7. The fracture repair device according to claim 5, wherein the filler material comprises a gelatinous material.
8. The fracture repair device according to claim 5, wherein the filler material comprises a material selected from one of the group consisting of glue, adhesive, and foaming agent.
9. The fracture repair device according to claim 5, wherein the filler comprises a bone growth chemical regulator, the bone growth chemical regulator is preferably selected from the group consisting of hyaluronic acid and glycosaminoglycans.
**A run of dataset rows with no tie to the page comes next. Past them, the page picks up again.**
(* ===== verification/RouteInv.v ===== *)
(** The invariant of the route table: every route and tombstone is stored under its own
    key and is valid, no key has both, peers are stored under their own valid identity,
    and every peer route belongs to a known peer at that peer's URL, or to one that is
    gone.  Each operation of RouteTable.v preserves it. *)

From S2P Require Import Prelude.
From S2P Require Import Text.
From S2P Require Import Float64.
From S2P Require Import RouteTable.

Create HintDb routes discriminated.

Section inv.
Context (url_parse : str → option Url).
Implicit Types (t : RouteTable) (e : RouteEntry) (b : RouteTombstone) (k : str * str).
Notation valid_relay_url := (valid_relay_url url_parse).
Notation valid_route_entry := (valid_route_entry url_parse).

Record table_wf t : Prop := {
  wf_route k e : routes t !! k = Some e → k = route_key e ∧ valid_route_entry t e = true;
  wf_tombstone k b : tombstones t !! k = Some b → k = (tb_name b, tb_relay_id b) ∧ valid_tombstone b = true;
  wf_exclusive k e : routes t !! k = Some e → tombstones t !! k = None;
  wf_withdrawn k s : withdrawn_registrations t !! k = Some s →
    k = (sc_name s, relay_id t) ∧ is_Some (tombstones t !! k);
  wf_peer id p : peers t !! id = Some p →
    pe_relay_id p = id ∧ id ≠ relay_id t ∧ valid_relay_id id = true ∧ valid_relay_url (pe_url p) = true }.

(** The relays whose routes may outlive them. *)
Context (gone : str → Prop).

Definition owner_known (m : gmap str PeerInfo) e : Prop :=
  re_locality e = Peer →
  (∃ p, m !! re_relay_id e = Some p ∧ pe_url p = re_relay_url e) ∨ (m !! re_relay_id e = None ∧ gone (re_relay_id e)).
Definition owners_known t : Prop := ∀ k e, routes t !! k = Some e → owner_known (peers t) e.

(** ** What validity says *)

Lemma valid_entry_local t e :
  valid_route_entry t e = true → re_locality e = Local ↔ re_relay_id e = relay_id t.
Proof.
  unfold RouteTable.valid_route_entry. rewrite !andb_true_iff. intros [_ H].
  destruct (re_locality e); rewrite !andb_true_iff, !bool_decide_eq_true in H; naive_solver.
Qed.
Lemma valid_entry_finite t e : valid_route_entry t e = true → f64_is_finite (re_registered_at e) = true.
Proof. unfold RouteTable.valid_route_entry. rewrite !andb_true_iff. tauto. Qed.
Lemma valid_entry_url t e : valid_route_entry t e = true → valid_relay_url (re_relay_url e) = true.
Proof. unfold RouteTable.valid_route_entry. rewrite !andb_true_iff. tauto. Qed.
Lemma valid_tombstone_finite b : valid_tombstone b = true → f64_is_finite (tb_removed_at b) = true.
Proof. unfold valid_tombstone. rewrite !andb_true_iff. tauto. Qed.

(** A valid peer route at another valid URL is valid. *)
Lemma valid_with_url t e url :
  valid_route_entry t e = true → valid_relay_url url = true → valid_route_entry t (with_url e url) = true.
Proof. unfold RouteTable.valid_route_entry. rewrite !andb_true_iff. simpl. tauto. Qed.

(** ** Operations on routes *)

Lemma can_register_valid t e : can_register_route url_parse t e = true → valid_route_entry t e = true.
Proof. unfold can_register_route. rewrite andb_true_iff. tauto. Qed.
Lemma can_register_newer t e b :
  can_register_route url_parse t e = true → tombstones t !! route_key e = Some b →
  SFleb (re_registered_at e) (tb_removed_at b) = false.
Proof. unfold can_register_route. rewrite andb_true_iff. intros [_ H] Hb. rewrite Hb in H. by apply negb_true_iff. Qed.

(** The table after a registration that is granted. *)
Definition registered t e : RouteTable :=
  set_routes (set_withdrawn (set_tombstones t (delete (route_key e) (tombstones t)))
                (delete (route_key e) (withdrawn_registrations t)))
    (<[route_key e := e]> (routes t)).

Lemma register_prevalidated_ok t e :
  can_register_route url_parse t e = true → register_prevalidated_route url_parse t e = Ok (registered t e).
Proof. unfold register_prevalidated_route. by intros ->. Qed.
Lemma register_route_eq t e :
  register_route url_parse t e =
    if can_register_route url_parse t e then Ok (registered t e, true) else Ok (t, false).
Proof. unfold register_route. destruct (can_register_route _ t e) eqn:H; [|done]. by rewrite register_prevalidated_ok. Qed.

Lemma registered_wf t e : table_wf t → valid_route_entry t e = true → table_wf (registered t e).
Proof.
  intros [Hr Ht Hx Hw Hp] Hv. split; simpl.
  - intros k e' [[<- <-]|[? ?]]%lookup_insert_Some; [done|eauto].
  - intros k b [? ?]%lookup_delete_Some. eauto.
  - intros k e' [[<- <-]|[? ?]]%lookup_insert_Some; [by rewrite lookup_delete_eq|rewrite lookup_delete_ne by done; eauto].
  - intros k s [? Hk]%lookup_delete_Some. rewrite lookup_delete_ne by done. eauto.
  - done.
Qed.
Lemma registered_known t e : owners_known t → owner_known (peers t) e → owners_known (registered t e).
Proof. intros Ho He k e' Hk. simpl in *. apply lookup_insert_Some in Hk as [[<- <-]|[? ?]]; [done|eauto]. Qed.

(** A tombstone replaces the route of its key, or is refused and changes nothing. *)
Definition buried t b : RouteTable :=
  let k := (tb_name b, tb_relay_id b) in
  set_tombstones (set_routes t (delete k (routes t))) (<[k := b]> (tombstones t)).

Definition observed (now : Z) (server : option str) b : RouteTombstone :=
  {| tb_name := tb_name b; tb_relay_id := tb_relay_id b; tb_removed_at := tb_removed_at b; tb_server_id := server;
     tb_observed_at := now |}.

Lemma apply_tombstone_cases t b now :
  let k := (tb_name b, tb_relay_id b) in
  (apply_tombstone t b now = (t, false) ∧
     (valid_tombstone b = false ∨ outlives t k (tb_removed_at b) = true ∨
      ∃ x, tombstones t !! k = Some x ∧ SFleb (tb_removed_at b) (tb_removed_at x) = true)) ∨
  (valid_tombstone b = true ∧ outlives t k (tb_removed_at b) = false ∧
   (∀ x, tombstones t !! k = Some x → SFleb (tb_removed_at b) (tb_removed_at x) = false) ∧
   ∃ server, apply_tombstone t b now = (buried t (observed now server b), true) ∧
     (server = tb_server_id b ∨ ∃ x, tombstones t !! k = Some x ∧ server = tb_server_id x)).
Proof.
  intros k. unfold apply_tombstone. fold k.
  destruct (valid_tombstone b) eqn:Hv; simpl; [|eauto].
  destruct (outlives t k _) eqn:Ho; [eauto 6|].
  destruct (tombstones t !! k) as [x|] eqn:Hk; simpl.
  - destruct (SFleb _ _) eqn:Hl; [left; eauto 8|]. right. split_and!; [done..|by intros ? [= <-]|].
    destruct (tb_server_id b) eqn:Hs; eexists; (split; [reflexivity|]); eauto.
  - right. split_and!; [done..|]. eexists. split; [reflexivity|]. by left.
Qed.

Lemma observed_valid t b now server :
  table_wf t → valid_tombstone b = true →
  (server = tb_server_id b ∨ ∃ x, tombstones t !! (tb_name b, tb_relay_id b) = Some x ∧ server = tb_server_id x) →
  valid_tombstone (observed now server b) = true.
Proof.
  intros Hwf Hv [->|(x & Hx & ->)]; [done|].
  destruct (wf_tombstone t Hwf _ _ Hx) as [_ Hvx]. unfold valid_tombstone in *. simpl.
  rewrite !andb_true_iff in *. tauto.
Qed.

Lemma buried_wf t b : table_wf t → valid_tombstone b = true → table_wf (buried t b).
Proof.
  intros [Hr Ht Hx Hw Hp] Hv. split; simpl.
  - intros k e [? ?]%lookup_delete_Some. eauto.
  - intros k b' [[<- <-]|[? ?]]%lookup_insert_Some; eauto.
  - intros k e [? ?]%lookup_delete_Some. rewrite lookup_insert_ne by done. eauto.
  - intros k s Hk. destruct (Hw k s Hk) as [? ?]. split; [done|]. apply lookup_insert_is_Some'. tauto.
  - done.
Qed.
Lemma buried_known t b : owners_known t → owners_known (buried t b).
Proof. intros Ho k e Hk. simpl in *. apply lookup_delete_Some in Hk as [? ?]. eauto. Qed.

Lemma apply_tombstone_wf t b now : table_wf t → table_wf (apply_tombstone t b now).1.
Proof.
  intros Hwf. destruct (apply_tombstone_cases t b now) as [[-> _]|(Hv & _ & _ & s & -> & Hs)]; [done|].
  apply buried_wf; [done|]. by eapply observed_valid.
Qed.
Lemma apply_tombstone_known t b now : owners_known t → owners_known (apply_tombstone t b now).1.
Proof.
  intros Ho. destruct (apply_tombstone_cases t b now) as [[-> _]|(_ & _ & _ & s & -> & _)]; [done|].
  by apply buried_known.
Qed.

(** The guards of the withdrawals are those of [apply_tombstone]. *)
Lemma withdraw_with_table t b now : (withdraw_with t b now).1 = (apply_tombstone t b now).1.
Proof.
  unfold withdraw_with. destruct (valid_tombstone b) eqn:Hv; simpl.
  2: { unfold apply_tombstone. by rewrite Hv. }
  destruct (outlives t _ _) eqn:Ho.
  - unfold apply_tombstone. by rewrite Hv, Ho.
  - by destruct (apply_tombstone t b now).
Qed.
Lemma withdraw_with_removed t b now e :
  (withdraw_with t b now).2 = Some e →
  routes t !! (tb_name b, tb_relay_id b) = Some e ∧ is_Some (tombstones (withdraw_with t b now).1 !! (tb_name b, tb_relay_id b)).
Proof.
  unfold withdraw_with. destruct (valid_tombstone b); simpl; [|done]. destruct (outlives t _ _); [done|].
  destruct (apply_tombstone_cases t b now) as [[-> _]|(_ & _ & _ & s & -> & _)]; simpl; [done|].
  intros H. split; [done|]. rewrite lookup_insert_eq. eauto.
Qed.

(** ** The other operations *)

Lemma timestamp_wf t f : table_wf t → table_wf (set_timestamp t f).
Proof. by intros [Hr Ht Hx Hw Hp]. Qed.

Lemma forget_routes_wf t (P : str * str * RouteEntry → Prop) `{∀ x, Decision (P x)} :
  table_wf t → table_wf (set_routes t (filter P (routes t))).
Proof.
  intros [Hr Ht Hx Hw Hp]. split; simpl; [intros k e [? _]%map_lookup_filter_Some; eauto|done| |done|done].
  intros k e [? _]%map_lookup_filter_Some. eauto.
Qed.
Lemma forget_routes_known t (P : str * str * RouteEntry → Prop) `{∀ x, Decision (P x)} :
  owners_known t → owners_known (set_routes t (filter P (routes t))).
Proof. intros Ho k e Hk. simpl in *. apply map_lookup_filter_Some in Hk as [? _]. eauto. Qed.

Lemma gc_wf t now retention : table_wf t → table_wf (gc_tombstones t now retention).1.
Proof.
  intros [Hr Ht Hx Hw Hp]. unfold gc_tombstones. split; simpl; [done| | | |done].
  - intros k b [? _]%map_lookup_filter_Some. eauto.
  - intros k e ?. apply map_lookup_filter_None_2. eauto.
  - intros k s [Hk Hg]%map_lookup_filter_Some. destruct (Hw k s Hk) as [? [b Hb]]. split; [done|].
    exists b. by apply map_lookup_filter_Some_2.
Qed.

Lemma update_peer_wf t id f :
  (∀ p, pe_relay_id (f p) = pe_relay_id p ∧ pe_url (f p) = pe_url p) → table_wf t → table_wf (update_peer t id f).
Proof.
  intros Hf [Hr Ht Hx Hw Hp]. split; simpl; [done..|]. intros i p Hi.
  destruct (decide (i = id)) as [->|Hne].
  - rewrite lookup_alter_eq in Hi. apply fmap_Some in Hi as (q & Hq & ->).
    destruct (Hf q) as [-> ->]. eauto.
  - rewrite lookup_alter_ne in Hi by done. eauto.
Qed.
Lemma update_peer_known t id f :
  (∀ p, pe_relay_id (f p) = pe_relay_id p ∧ pe_url (f p) = pe_url p) → owners_known t → owners_known (update_peer t id f).
Proof.
  intros Hf Ho k e Hk Hl. simpl. destruct (decide (re_relay_id e = id)) as [<-|Hne].
  - rewrite lookup_alter_eq. destruct (Ho k e Hk Hl) as [(p & Hp & Hu)|[Hn Hg]]; [left|right; by rewrite Hn].
    exists (f p). rewrite Hp. split; [done|]. destruct (Hf p) as [_ ->]. done.
  - rewrite lookup_alter_ne by done. by apply (Ho k e).
Qed.

(** A peer that joins or is merged: it is recorded and its routes follow its URL. *)
Definition joined t (p : PeerInfo) : RouteTable :=
  sync_peer_route_urls (set_peers t (<[pe_relay_id p := p]> (peers t))) (pe_relay_id p) (pe_url p).
Definition at_url (id url : str) e : RouteEntry :=
  if bool_decide (re_locality e = Peer) && bool_decide (re_relay_id e = id) then with_url e url else e.

Lemma joined_routes t p k : routes (joined t p) !! k = at_url (pe_relay_id p) (pe_url p) <$> routes t !! k.
Proof. simpl. by rewrite lookup_fmap. Qed.
Lemma at_url_key id url e : route_key (at_url id url e) = route_key e.
Proof. unfold at_url. by destruct (_ && _). Qed.

Lemma joined_wf t p :
  table_wf t → pe_relay_id p ≠ relay_id t → valid_relay_id (pe_relay_id p) = true →
  valid_relay_url (pe_url p) = true → table_wf (joined t p).
Proof.
  intros [Hr Ht Hx Hw Hp] Hne Hid Hurl. split.
  - intros k e. rewrite joined_routes. intros (e' & Hk & ->)%fmap_Some.
    destruct (Hr k e' Hk) as [-> Hv]. rewrite at_url_key. split; [done|].
    unfold at_url. destruct (_ && _); [by apply valid_with_url|done].
  - done.
  - intros k e. rewrite joined_routes. intros (e' & Hk & ->)%fmap_Some. eauto.
  - done.
  - simpl. intros i q [[<- <-]|[? ?]]%lookup_insert_Some; [done|eauto].
Qed.

(** The routes of the other peers stay known; those of this one become so. *)
Lemma joined_owner t p e :
  re_relay_id e = pe_relay_id p ∨ owner_known (peers t) e →
  owner_known (peers (joined t p)) (at_url (pe_relay_id p) (pe_url p) e).
Proof.
  intros Ho. unfold at_url. destruct (decide (re_locality e = Peer)) as [Hl|Hl].
  - rewrite (bool_decide_eq_true_2 _ Hl). simpl. destruct (decide (re_relay_id e = pe_relay_id p)) as [Heq|Hne].
    + rewrite bool_decide_eq_true_2 by done. intros _. left. exists p. simpl. by rewrite Heq, lookup_insert_eq.
    + rewrite bool_decide_eq_false_2 by done. intros _. simpl. rewrite lookup_insert_ne by done.
      destruct Ho as [?|Ho]; [done|]. by apply Ho.
  - rewrite (bool_decide_eq_false_2 _ Hl). simpl. by intros ?.
Qed.
Lemma joined_known t p : owners_known t → owners_known (joined t p).
Proof.
  intros Ho k e. rewrite joined_routes. intros (e' & Hk & ->)%fmap_Some. apply joined_owner. right. eauto.
Qed.

(** A peer that is dropped leaves its routes without owner. *)
Lemma unregister_peer_known t id : gone id → owners_known t → owners_known (unregister_peer t id).
Proof.
  intros Hg Ho k e Hk Hl. simpl. destruct (decide (re_relay_id e = id)) as [<-|Hne]; [right; by rewrite lookup_delete_eq|].
  rewrite lookup_delete_ne by done. by apply (Ho k e).
Qed.
End inv.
10. The fracture repair device according to claim 1, wherein the unfolding element (110) is at least partially formed of a material whose rigidity increases when irradiated with light of a specific wavelength.
11. The fracture repair device according to claim 1, wherein the unfolding element (110) is at least partially formed of a material whose rigidity increases upon application of a specific temperature, preferably body temperature.
12. The fracture repair device according to claim 1, wherein the elongated body (110') of the unfolding element (110) is adapted to control rotation within the femoral head.
13. The fracture repair device according to claim 1, which minimizes screw cutout (protrusion) and damage to the lateral epiphyseal vessel by using only one screw (268, 268', 268'').